By Marcia Anderson
Just as children around the nation are back in school in the early fall, so are bats. Autumn is the time when many North American bats are beginning their trek south to overwinter in Mexico and Central America. Many schools are located along bat migration routes, so every fall, bats attempt to use them as rest stops.
Bats are essential to maintaining healthy ecosystems and economies. Some bats are primary pollinators of fruits and other produce. They spend their nights eating pests — mosquitoes, moths, as well as termites, ants and roaches in flight. A single Mexican freetail bat or little brown bat can eat 3,000 mosquito-sized insects per night. Their prey is easily found in open grasslands, parks, and school yards where insects are abundant. During the day, bats prefer to roost in tight crevices such as cracks in rocks, under exfoliating tree bark, and in awnings of buildings. Bats can enter buildings through openings as small as one-half inch in diameter.

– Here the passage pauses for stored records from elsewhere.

(* ===== verification/AddressSpace.v ===== *)
(** * Properties of address spaces

    What [mappages], [allocuvm], [deallocuvm], [freevm] and [copyout] do to
    a process's memory, with an example address space for the witnesses. *)

From S2P Require Import Prelude Params Bytes CString Kernel Print Kalloc Vm VmSpec UserSpace.

(** ** An example

    One user page, [ex_frame], mapped at address 0 through the page table
    [ex_table] of the directory [ex_dir]; two pages are free. *)

Definition ex_dir : Z := 0x80200000.
Definition ex_table : Z := 0x80201000.
Definition ex_frame : Z := 0x80202000.
Definition ex_free1 : Z := 0x80203000.
Definition ex_free2 : Z := 0x80204000.

Definition ex_mem : gmap Z Z :=
  wr32 ex_free1 ex_free2 (wr32 ex_free2 0
    (wr32 ex_table (user_entry ex_frame) (wr32 ex_dir (user_entry ex_table) ∅))).

Definition ex_vm : kernel := kernel0 <| k_mem := ex_mem |> <| k_freelist := ex_free1 |>.

Lemma rd32_empty (a : Z) : rd32 ∅ a = 0.
Proof. reflexivity. Qed.

Lemma ex_dir_entry (d : Z) :
  0 <= d < 1024 -> rd32 ex_mem (ex_dir + 4 * d) = if decide (d = 0) then user_entry ex_table else 0.
Proof.
  intros Hd. unfold ex_mem, ex_dir, ex_table, ex_frame, ex_free1, ex_free2.
  rewrite !(rd32_wr32_other _ 0x80203000), !(rd32_wr32_other _ 0x80204000), !(rd32_wr32_other _ 0x80201000) by lia.
  case_decide; [subst d; vm_compute; reflexivity|]. rewrite rd32_wr32_other by lia. reflexivity.
Qed.

Lemma ex_table_entry (i : Z) :
  0 <= i < 1024 -> rd32 ex_mem (ex_table + 4 * i) = if decide (i = 0) then user_entry ex_frame else 0.
Proof.
  intros Hd. unfold ex_mem, ex_dir, ex_table, ex_frame, ex_free1, ex_free2.
  rewrite !(rd32_wr32_other _ 0x80203000), !(rd32_wr32_other _ 0x80204000) by lia.
  case_decide; [subst i; vm_compute; reflexivity|]. rewrite !rd32_wr32_other by lia. reflexivity.
Qed.

Lemma ex_has_table (d : Z) : 0 <= d < 1024 -> has_table ex_mem ex_dir d = bool_decide (d = 0).
Proof.
  intros Hd. unfold has_table. rewrite ex_dir_entry by exact Hd.
  case_decide as E; [rewrite bool_decide_eq_true_2 by exact E|rewrite bool_decide_eq_false_2 by exact E]; reflexivity.
Qed.

Lemma ex_pte (v : Z) : 0 <= v < NVPAGE -> pte ex_mem ex_dir v = if decide (v = 0) then user_entry ex_frame else 0.
Proof.
  intros Hv. destruct (vpage_split v Hv) as [H1 H2]. unfold pte. rewrite ex_has_table by exact H1.
  case_bool_decide as E.
  - unfold table. rewrite E. change (P2V (PTE_ADDR (rd32 ex_mem (ex_dir + 4 * 0)))) with ex_table.
    rewrite ex_table_entry by exact H2. repeat case_decide; try reflexivity; Z.div_mod_to_equations; lia.
  - rewrite decide_False; [reflexivity|]. intros ->. apply E. reflexivity.
Qed.

Lemma ex_page (v : Z) :
  v ∈ [ex_dir; ex_table; ex_frame; ex_free1; ex_free2] -> page (L := ex_linker) v.
Proof.
  intros H. repeat (apply elem_of_cons in H as [->|H]; [vm_compute; intuition discriminate|]).
  apply elem_of_nil in H as [].
Qed.

Lemma ex_table0 (d : Z) : 0 <= d < 1024 -> has_table ex_mem ex_dir d = true -> d = 0 /\ table ex_mem ex_dir d = ex_table.
Proof.
  intros Hd H. rewrite ex_has_table in H by exact Hd. apply bool_decide_eq_true in H. subst d.
  split; reflexivity.
Qed.

Lemma ex_umapped (v : Z) : umapped ex_mem ex_dir v -> v = 0.
Proof.
  intros H. pose proof (umapped_vpage _ _ _ H) as Hr. destruct H as [_ H]. rewrite ex_pte in H by exact Hr.
  case_decide; [assumption|discriminate].
Qed.

Lemma ex_space_ok : space_ok (L := ex_linker) ex_vm ex_dir [ex_free1; ex_free2].
Proof.
  split; [split|..].
  - split_and!; [repeat split|apply (bool_decide_unpack _); vm_compute; exact I|].
    apply Forall_forall. intros v Hv. apply ex_page. set_solver.
  - split; [apply ex_page; set_solver|]. apply (bool_decide_unpack _). vm_compute. exact I.
  - intros d Hd Hh. destruct (ex_table0 d Hd Hh) as [_ E]. simpl. rewrite E.
    split_and!; [apply ex_page; set_solver|discriminate|apply (bool_decide_unpack _); vm_compute; exact I].
  - intros d d' Hd Hd' Hne Hh Hh'. destruct (ex_table0 d Hd Hh), (ex_table0 d' Hd' Hh'). congruence.
  - intros v Hv. apply ex_umapped in Hv. subst v. change (frame_at (k_mem ex_vm) ex_dir 0) with ex_frame.
    split_and!; [apply ex_page; set_solver|apply (bool_decide_unpack _); vm_compute; exact I|].
    intros [H|(d & Hd & Hh & H)]; [discriminate H|]. destruct (ex_table0 d Hd Hh) as [_ E].
    simpl in H. rewrite E in H. discriminate H.
  - intros v w Hv Hw _. apply ex_umapped in Hv, Hw. congruence.
Qed.

Lemma ex_unmapped (v : Z) : 1 <= v < NVPAGE -> present (pte (k_mem ex_vm) ex_dir v) = false.
Proof.
  intros Hv. change (k_mem ex_vm) with ex_mem. rewrite ex_pte by lia.
  rewrite decide_False by lia. reflexivity.
Qed.

(** ** Properties *)

(** [mappages] on [n] unmapped pages: it maps them all, in order, with
    the given permissions and returns 0, or memory for a page table runs out
    and it returns -1 with the first [k < n] pages mapped and the free list
    empty.  Every other entry, and every page outside the page table that was
    not free, is left as it was. *)
Theorem mappages_maps_range {L : Linker} (pgdir v0 n pa perm : Z) (s : kernel) (l : list Z)
    (Hok : vm_ok s pgdir l) (Hl : kmem_lock ∉ k_held s) (H0 : 0 <= v0) (Hn0 : 0 < n)
    (Hn : v0 + n <= NVPAGE) (Hpa : 0 <= pa < 2 ^ 32)
    (Hnp : forall v, v0 <= v < v0 + n -> present (pte (k_mem s) pgdir v) = false) :
  exists r t l' k,
    mappages pgdir (v0 * PGSIZE) (n * PGSIZE) pa perm s = Done r t /\
    vm_step pgdir s t l l' /\ mapped (k_mem s) (k_mem t) pgdir v0 k pa perm /\
    (r = 0 /\ k = n \/ r = -1 /\ 0 <= k < n /\ l' = []).
Proof. apply mappages_run; assumption. Qed.

Lemma mappages_maps_range_witness :
  let L := ex_linker in
  exists r t l' k,
    mappages ex_dir (5 * PGSIZE) (2 * PGSIZE) 0x300000 PTE_W ex_vm = Done r t /\
    vm_step ex_dir ex_vm t [ex_free1; ex_free2] l' /\
    mapped (k_mem ex_vm) (k_mem t) ex_dir 5 k 0x300000 PTE_W /\
    (r = 0 /\ k = 2 \/ r = -1 /\ 0 <= k < 2 /\ l' = []).
Proof.
  intros L. apply (mappages_maps_range (L := ex_linker)).
  - apply ex_space_ok.
  - apply not_elem_of_nil.
  - discriminate.
  - reflexivity.
  - discriminate.
  - split; [discriminate|reflexivity].
  - intros v Hv. apply ex_unmapped. unfold NVPAGE. lia.
Defined.

(** C18. [allocuvm] either returns the new size, and every page between the two
    sizes is a zeroed page that was free, mapped writable for the user; or it
    returns 0, and the address space is as before: nothing mapped between the
    two sizes, the same entries and the same contents elsewhere, and every
    page that was free is still free or has become a page table. *)
Theorem allocuvm_grows_or_undoes {L : Linker} (pgdir oldsz newsz : Z) (s : kernel) (l : list Z)
    (Hok : space_ok s pgdir l) (Hl : kmem_lock ∉ k_held s) (Hc : cons_lock ∉ k_held s)
    (Hco : console_ok s) (Ho : 0 <= oldsz <= newsz) (Hn : newsz < KERNBASE)
    (Hnp : forall v, npages oldsz <= v < npages newsz -> present (pte (k_mem s) pgdir v) = false) :
  exists r t l', allocuvm pgdir oldsz newsz s = Done r t /\
    ((r = newsz /\ grown pgdir (npages oldsz) (npages newsz) s t l l') \/
     (r = 0 /\ alloc_failed pgdir (npages oldsz) (npages newsz) s t l l' [])).
Proof. apply allocuvm_run; assumption. Qed.

Lemma allocuvm_grows_or_undoes_witness :
  let L := ex_linker in
  exists r t l', allocuvm ex_dir 4000 8000 ex_vm = Done r t /\
    ((r = 8000 /\ grown ex_dir 1 2 ex_vm t [ex_free1; ex_free2] l') \/
     (r = 0 /\ alloc_failed ex_dir 1 2 ex_vm t [ex_free1; ex_free2] l' [])).
Proof.
  intros L. apply (allocuvm_grows_or_undoes (L := ex_linker)).
  - apply ex_space_ok.
  - apply not_elem_of_nil.
  - apply not_elem_of_nil.
  - vm_compute. intuition discriminate.
  - split; discriminate.
  - reflexivity.
  - change (npages 4000) with 1. change (npages 8000) with 2. intros v Hv. apply ex_unmapped. unfold NVPAGE. lia.
Defined.

(** C19. Growing and shrinking.  When [allocuvm] has grown the memory from
    [oldsz] to [newsz], [deallocuvm] back to [oldsz] takes every page in
    between out again and leaves all other entries and the contents of the
    other user pages as they were before; each page that was free at the start
    is free again or has become a page table. *)
Theorem grow_shrink_roundtrip {L : Linker} (pgdir oldsz newsz : Z) (s t : kernel) (l : list Z)
    (Hok : space_ok s pgdir l) (Hl : kmem_lock ∉ k_held s) (Hc : cons_lock ∉ k_held s)
    (Hco : console_ok s) (Ho : 0 <= oldsz < newsz) (Hn : newsz < KERNBASE)
    (Hnp : forall v, npages oldsz <= v < npages newsz -> present (pte (k_mem s) pgdir v) = false)
    (Ha : allocuvm pgdir oldsz newsz s = Done newsz t) :
  exists u l', deallocuvm pgdir newsz oldsz t = Done oldsz u /\ space_ok u pgdir l' /\
    (forall v, npages oldsz <= v < npages newsz -> present (pte (k_mem u) pgdir v) = false) /\
    (forall v, 0 <= v < NVPAGE -> ~ (npages oldsz <= v < npages newsz) ->
       pte (k_mem u) pgdir v = pte (k_mem s) pgdir v) /\
    (forall v, umapped (k_mem s) pgdir v -> agree (k_mem s) (k_mem u) (frame_at (k_mem s) pgdir v)) /\
    (forall w, w ∈ l -> w ∈ l' \/ in_table (k_mem u) pgdir w).
Proof.
  pose proof (npages_user newsz ltac:(lia)) as Hb. pose proof (npages_user oldsz ltac:(lia)) as Hb'.
  destruct (allocuvm_run pgdir oldsz newsz s l) as (r & t' & l1 & E & Hr); try assumption; [lia|].
  rewrite Ha in E. injection E as <- <-. destruct Hr as [ [_ Hg]|[H _] ]; [|lia].
  pose proof (grown_partial pgdir _ _ (npages newsz) s t l l1 (proj1 Hb') (Z.le_refl _) (proj2 Hb) Hnp Hg) as Hp.
  destruct (deallocuvm_run pgdir newsz oldsz t l1) as (u & l' & E & R);
    [apply (gr_ok _ _ _ _ _ _ _ Hg)|rewrite (mem_only_held _ _ (gr_only _ _ _ _ _ _ _ Hg)); exact Hl|lia|lia|].
  exists u, l'. split; [exact E|].
  destruct (undo_failed pgdir (npages oldsz) (npages newsz) s t t u l l1 l' []) as [O _ _ G P A _ _ U];
    try assumption; try lia; [split; [reflexivity|] |].
  { unfold console_ok. rewrite (gr_only _ _ _ _ _ _ _ Hg). exact Hco. }
  split_and!; [exact O|exact G|exact P|exact A|]. intros w Hw. destruct (U w Hw) as [H|[H|H] ]; auto.
  apply elem_of_nil in H as [].
Qed.

Definition ex_grown : kernel :=
  match allocuvm (L := ex_linker) ex_dir 4000 8000 ex_vm with Done _ t => t | _ => ex_vm end.

Lemma ex_grown_run : allocuvm (L := ex_linker) ex_dir 4000 8000 ex_vm = Done 8000 ex_grown.
Proof.
  assert (H : match allocuvm (L := ex_linker) ex_dir 4000 8000 ex_vm with
              | Done r _ => r =? 8000 | _ => false end = true) by (vm_compute; reflexivity).
  unfold ex_grown. destruct (allocuvm (L := ex_linker) ex_dir 4000 8000 ex_vm); try discriminate.
  apply Z.eqb_eq in H. rewrite H. reflexivity.
Qed.

Lemma grow_shrink_roundtrip_witness :
  let L := ex_linker in
  exists u l', deallocuvm ex_dir 8000 4000 ex_grown = Done 4000 u /\ space_ok u ex_dir l' /\
    (forall v, 1 <= v < 2 -> present (pte (k_mem u) ex_dir v) = false) /\
    (forall v, 0 <= v < NVPAGE -> ~ (1 <= v < 2) ->
       pte (k_mem u) ex_dir v = pte (k_mem ex_vm) ex_dir v) /\
    (forall v, umapped (k_mem ex_vm) ex_dir v ->
       agree (k_mem ex_vm) (k_mem u) (frame_at (k_mem ex_vm) ex_dir v)) /\
    (forall w, w ∈ [ex_free1; ex_free2] -> w ∈ l' \/ in_table (k_mem u) ex_dir w).
Proof.
  intros L. apply (grow_shrink_roundtrip (L := ex_linker) ex_dir 4000 8000 ex_vm ex_grown [ex_free1; ex_free2]).
  - apply ex_space_ok.
  - apply not_elem_of_nil.
  - apply not_elem_of_nil.
  - vm_compute. intuition discriminate.
  - split; [discriminate|reflexivity].
  - reflexivity.
  - change (npages 4000) with 1. change (npages 8000) with 2. intros v Hv. apply ex_unmapped. unfold NVPAGE. lia.
  - exact ex_grown_run.
Defined.

(** C20. [freevm] gives every page of an address space back exactly once: the
    pages mapped below [KERNBASE], the page tables and the page directory are
    added to the free list, which stays free of duplicates, and no other page
    is touched. *)
Theorem freevm_returns_every_page {L : Linker} (pgdir : Z) (s : kernel) (l : list Z)
    (Hok : space_ok s pgdir l) (Hl : kmem_lock ∉ k_held s) :
  exists t l0, freevm pgdir s = Done tt t /\ free_pages t (l0 ++ l) /\
    (forall w, w ∈ l0 <-> in_table (k_mem s) pgdir w \/
       exists v, umapped (k_mem s) pgdir v /\ w = frame_at (k_mem s) pgdir v) /\
    (forall w, page w -> w ∉ l0 -> agree (k_mem s) (k_mem t) w).
Proof.
  destruct (freevm_run pgdir s l Hok Hl) as (t & l0 & E & F & _ & M & A). eauto 10.
Qed.

Lemma freevm_returns_every_page_witness :
  let L := ex_linker in
  exists t l0, freevm ex_dir ex_vm = Done tt t /\ free_pages t (l0 ++ [ex_free1; ex_free2]) /\
    (forall w, w ∈ l0 <-> in_table (k_mem ex_vm) ex_dir w \/
       exists v, umapped (k_mem ex_vm) ex_dir v /\ w = frame_at (k_mem ex_vm) ex_dir v) /\
    (forall w, page w -> w ∉ l0 -> agree (k_mem ex_vm) (k_mem t) w).
Proof.
  intros L. apply (freevm_returns_every_page (L := ex_linker) ex_dir ex_vm [ex_free1; ex_free2]).
  - apply ex_space_ok.
  - apply not_elem_of_nil.
Defined.

(** [copyout] to pages the user may access returns 0; the user then reads
    the copied bytes at the target range and what was there before at every
    other address, and the page table is unchanged. *)
Theorem copyout_writes_user_memory {L : Linker} (pgdir va : Z) (buf : list Z) (s : kernel) (l : list Z)
    (Hok : space_ok s pgdir l) (H0 : 0 <= va) (H1 : va + Z.of_nat (length buf) <= KERNBASE)
    (Ha : forall v, va / PGSIZE <= v < npages (va + Z.of_nat (length buf)) -> uaccess (k_mem s) pgdir v) :
  exists t, copyout pgdir va buf s = Done 0 t /\ space_ok t pgdir l /\
    (forall w, 0 <= w < NVPAGE -> pte (k_mem t) pgdir w = pte (k_mem s) pgdir w) /\
    (forall x, umapped (k_mem s) pgdir (x / PGSIZE) ->
       uread (k_mem t) pgdir x =
         if decide (va <= x < va + Z.of_nat (length buf)) then byte_at buf (x - va)
         else uread (k_mem s) pgdir x) /\
    t = s <| k_mem := k_mem t |>.
Proof.
  apply copyout_loop_run; try assumption. left. unfold npages, PGSIZE.
  rewrite !Nat2Z.inj_succ, Z2Nat.id by (Z.div_mod_to_equations; lia). Z.div_mod_to_equations. lia.
Qed.

Lemma copyout_writes_user_memory_witness :
  let L := ex_linker in
  exists t, copyout ex_dir 4000 [104; 105] ex_vm = Done 0 t /\ space_ok t ex_dir [ex_free1; ex_free2] /\
    (forall w, 0 <= w < NVPAGE -> pte (k_mem t) ex_dir w = pte (k_mem ex_vm) ex_dir w) /\
    (forall x, umapped (k_mem ex_vm) ex_dir (x / PGSIZE) ->
       uread (k_mem t) ex_dir x =
         if decide (4000 <= x < 4002) then byte_at [104; 105] (x - 4000)
         else uread (k_mem ex_vm) ex_dir x) /\
    t = ex_vm <| k_mem := k_mem t |>.
Proof.
  intros L. apply (copyout_writes_user_memory (L := ex_linker) ex_dir 4000 [104; 105] ex_vm).
  - apply ex_space_ok.
  - discriminate.
  - discriminate.
  - change (4000 / PGSIZE) with 0. change (npages (4000 + Z.of_nat (length [104; 105]))) with 1. intros v Hv.
    assert (v = 0) as -> by lia. vm_compute. intuition discriminate.
Defined.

One city’s high school experienced an annual bat problem. The building was over 100 years old, and every fall over 3,000 bats would spend time in the halls, classrooms, kitchen, and, primarily, the auditorium. The bats would fly in at dawn and exit at dusk at several sites scattered across the building. The custodians would go to work at 5 a.m., running nets through the school to capture the bats and release them outdoors. They would catch as many as they could before the start of the school day.
Then in 2005, the district began implementing an Integrated Pest Management (IPM) program. As the program got underway, the facilities management team soon began to understand how the bats were entering the building. As with preventing other pests that enter schools, exclusion was part of the IPM process that needed to be implemented. An 80-foot lift allowed staff to get high enough to seal the openings where the bats were entering.
Over the next three years, there was a significant decrease in the number of bats entering the school. By 2010, only one or two bats would find their way into the building when someone on the 3rd or 4th floor would accidently leave a window open. The good news for the bats was that the district had the foresight to place bat houses on the roof of the school so the bats would have a place to rest, undisturbed, on their long journey south.
A related problem the school had to deal with was the bat guano deposited in the attic spaces above classrooms. There are health hazards associated with bat guano, such as Histoplasma capsulatum, a fungus which, if inhaled, can develop into a serious respiratory disease. Guano also needs to be removed from interior structures to avoid attracting other pests such as cockroaches and flies. A professional hazardous waste cleanup company was hired to remove the bat guano.
In another part of the country, a school had hundreds of bats spend an entire season adjacent to their gymnasium. The bats found a perfect roosting space between the gutter and the building that ran for 500 linear feet. The void was about four inches high and ¾ inches wide, in a very high location, and inaccessible to predators – a perfect spot for bats. The local health department shut down the gym. The guano that collected on the ground below the bats had to be swept up daily. Some, however, fell inside the gym wall void. The facilities staff applied an enzyme inside of the wall void to neutralize any pathogens in the guano. To solve the problem, the school removed the gutter, installed flashing, and then reinstalled the gutter. This bat incident cost the district over $250,000.
Yet another school had an overhang 30 feet off of the ground that the bats loved. To keep them from roosting, the facilities staff filled the voids, added metal panels, and sealed the seams.
Got bats in your school? Don’t panic. They’re rarely aggressive. Do warn students not to pet, catch, comfort, kick, or shoo them away, as some bats carry rabies. Teach them to stay back and notify a teacher or staff member.
Exclusion is an essential step in IPM. Close all potential bat entry points using sealant, weather stripping, flashing, or heavy-duty ¼-inch hardware cloth. Identify bat entry points by inspecting along roof lines and under gutters for rub marks – stains left by the oils and dirt rubbing off the bats’ hair. Also look on the ground for guano.
Before taking action, know the bat species involved. A few bats are federally protected, so it is important to comply with the law. There may be more than one bat species sharing a roost. Identification can also help if the district is considering building alternative housing for the bats. Each bat house should be appropriate for the species, large enough to hold several hundred bats, and placed away from students. Not all commercially available bat houses are suitable for North American bats. Bat Conservation International provides information on how to build, buy, and install a bat house. There are also free plans for bat houses available online. Install new bat houses a few weeks prior to the actual bat exclusion, to allow them time to find the new shelter.
Lastly, Texas A&M University provides good information on bat control in schools.